Thursday, 10 July 2014

Yin and Yang


I am not a joiner as a rule. I have never liked team sports although I have played them in the past. Never very well of course, but I did try.

When I was about eight or so, I was in a bowling league and every Saturday morning I my parents would take me to the alley and while I bowled, they would drink coffee, smoke and talk to the other parents that were wasting Saturday morning watching their kids bowl. I was on a team I guess, but as far as I was concerned I bowled for myself. I was pretty good for a young kid, and even managed a trophy for best two game total of 449. 450 is a perfect game, so in my mind I was one pin away from a perfect game.

I still have that trophy, in a box, in the basement, under other forgotten boxes. It is a gold (coloured) bowler just about to release the ball towards the inevitable strike, on a four inch cream coloured pedestal. On the front of the pedestal is a gold (coloured) plaque that has my name, the date and my accomplishment. I was and have always been proud of that trophy. It isn’t like all of the other phoney participant ribbons, tiny trophies that everyone on the team got, this was an actual accomplishment.

There was a time in high school that I discovered that the trophy was hollow and by sliding the plaque up and cutting a hole behind it, I had a perfect little hiding place. No one would suspect there might be illicit things inside the trophy that had been on my dresser since I was eight. Well, I never actually kept anything illegal inside the house, but if I had, it would have been in my bowling trophy.

Just about the same time, I was in Cubs. I didn’t really like Cubs that much, because we didn’t ever do anything neat. We would learn knots, and work on other badges but it all seemed just a little too much like school to me. There was an incident where I had to answer a million questions and once done, I earned a star that went on my hat. It was called having one eye open I think. The testing was done by Baloo but the next week when the Akelah came back he told me that I would have to do the testing all over again. I’m sure I cried. I was never very good with tests, and to have to do over a test that I had already done was too much for me to take. I’m pretty sure that my brother suggested that we stop going to cubs and take the dues we paid every week and buy candy with it.

Every week we would put our uniforms on, get our dues from dad and go to the Parkway Plaza smoke shop and buy as much candy as we could get for cub dues. Back in those days, it was a lot of candy. We would sit eating candy and talking until we saw kids in cub uniforms walking home, which was our cue to head home ourselves.
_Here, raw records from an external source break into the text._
(** * proto2django: a shallow embedding of [main.go] and its properties

    The program reads a [.proto] file, extracts message blocks and field
    declarations with two regular expressions, maps every field type to a
    Django model field, and renders six [text/template] templates plus
    three static files into an output directory.

    Layout of this development:
    - bytes, strings and the Go library functions the program calls
      ([strings.ToLower], [strings.TrimSpace], [filepath.Base],
      [filepath.Join]), on the Unix build of the program;
    - a leftmost-first regular-expression matcher (the semantics of Go's
      [regexp] package) and [FindAllStringSubmatch];
    - a lexer, parser and executor for the fragment of [text/template]
      that the six template constants use;
    - the operating system as an oracle plus a file store and an event log;
    - [PythonType], [ParseProto], [renderToFile], [writeFile], [GenerateApp];
    - the theorems.

    Go strings are byte sequences; [string] (a list of 8-bit [ascii]) is
    used for them throughout. *)

From Stdlib Require Import String Ascii List Arith Lia Bool.
From stdpp Require Import base gmap strings list.
Import ListNotations.
Open Scope string_scope.
Open Scope list_scope.
Open Scope nat_scope.
Lemma expand_more_fuel (ns : Decl) :
  forall k t, settled ns (expand k ns t) = true ->
  forall k', expand (k + k') ns t = expand k ns t.
Proof.
  induction k as [| k IH]; intros t H k'; simpl in *.
  - now apply expand_settled.
  - destruct t as [ | | | | q targs | | | | | | | ]; try reflexivity.
    destruct targs; try reflexivity.
    destruct (alias_name (namespace_name ns) q); try reflexivity.
    destruct (alias_of (namespace_body ns) s); try reflexivity.
    now apply IH.
Qed.

(** An alias that is defined as a reference to another alias of the same
    namespace admits what the other admits, whatever the types outside the
    repository mean, as soon as the other one settles within the fuel. *)
Lemma alias_accepts_same {Value : Type} (meaning : TsType -> Value -> Prop)
    (ns : Decl) (x y : string) (k : nat) :
  alias_of (namespace_body ns) x = Some (tref [y]) ->
  length (namespace_body ns) = S k ->
  settled ns (expand k ns (tref [y])) = true ->
  forall v, accepts meaning ns (tref [x]) v <-> accepts meaning ns (tref [y]) v.
Proof.
  intros Hx Hlen Hs v. unfold accepts, resolve. rewrite Hlen.
  replace (expand (S k) ns (tref [x])) with (expand k ns (tref [y])).
  - replace (S k) with (k + 1) by (rewrite PeanoNat.Nat.add_comm; reflexivity).
    rewrite (expand_more_fuel ns k (tref [y]) Hs 1). reflexivity.
  - simpl. now rewrite Hx.
Qed.

(** ** The repository declares and does not implement *)

Lemma repository_describes :
  forallb (declaration_only false) (declarations repository) = true.
Proof. vm_compute. reflexivity. Qed.

Lemma repository_no_code : executable_code repository = [].
Proof. apply described_repository_no_code, repository_describes. Qed.

Lemma class_signatures (c : ClassDecl) :
  forallb signature_only (c_members c) = true ->
  Forall (fun m => m_body m = None /\ m_init m = None) (c_members c).
Proof.
  intros H. apply Forall_forall. intros m Hin.
  apply signature_only_spec.
  rewrite forallb_forall in H. now apply H.
Qed.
Mom and dad would ask how cubs were that night and we would give the standard kid answer of “Okay.” They would ask what we did and we’d say “Nothing.” We finished the year stuffing our faces with candy every Tuesday night and for some reason that I can’t remember neither Steve nor I ever went back to scouts.

I kind of miss the Tuesday night candy.

I remember a couple of summers when I was signed up to play baseball. My dad loved baseball! My brother was star pitcher on the team. I hated baseball! They put me in left field where I could do the least damage when I screwed up. I spent every game praying that no one hit the ball to me when the team was in the field, and when we were at bat, I prayed that the three kids ahead of me would strike out; I would be walked or hit with the ball. Being hit with the ball was rare, but somehow being hit by a ball made me feel like a real ball player. Well, until the game was over and my dad would say “Good game Stevie! Did you have fun Kenny?”


Did I have fun? What a stupid question? I just spent two hours being the main course at a mosquito picnic, doing something that I should be getting therapy for even now and to make matters worse, my brother was the best player on the team. Strangely enough, I have kept that glove for fifty years. I don’t know why, but every now and then I will look in a box, in the basement, under other forgotten boxes and sitting side by side is my bowling trophy and my baseball glove. Yin and yang.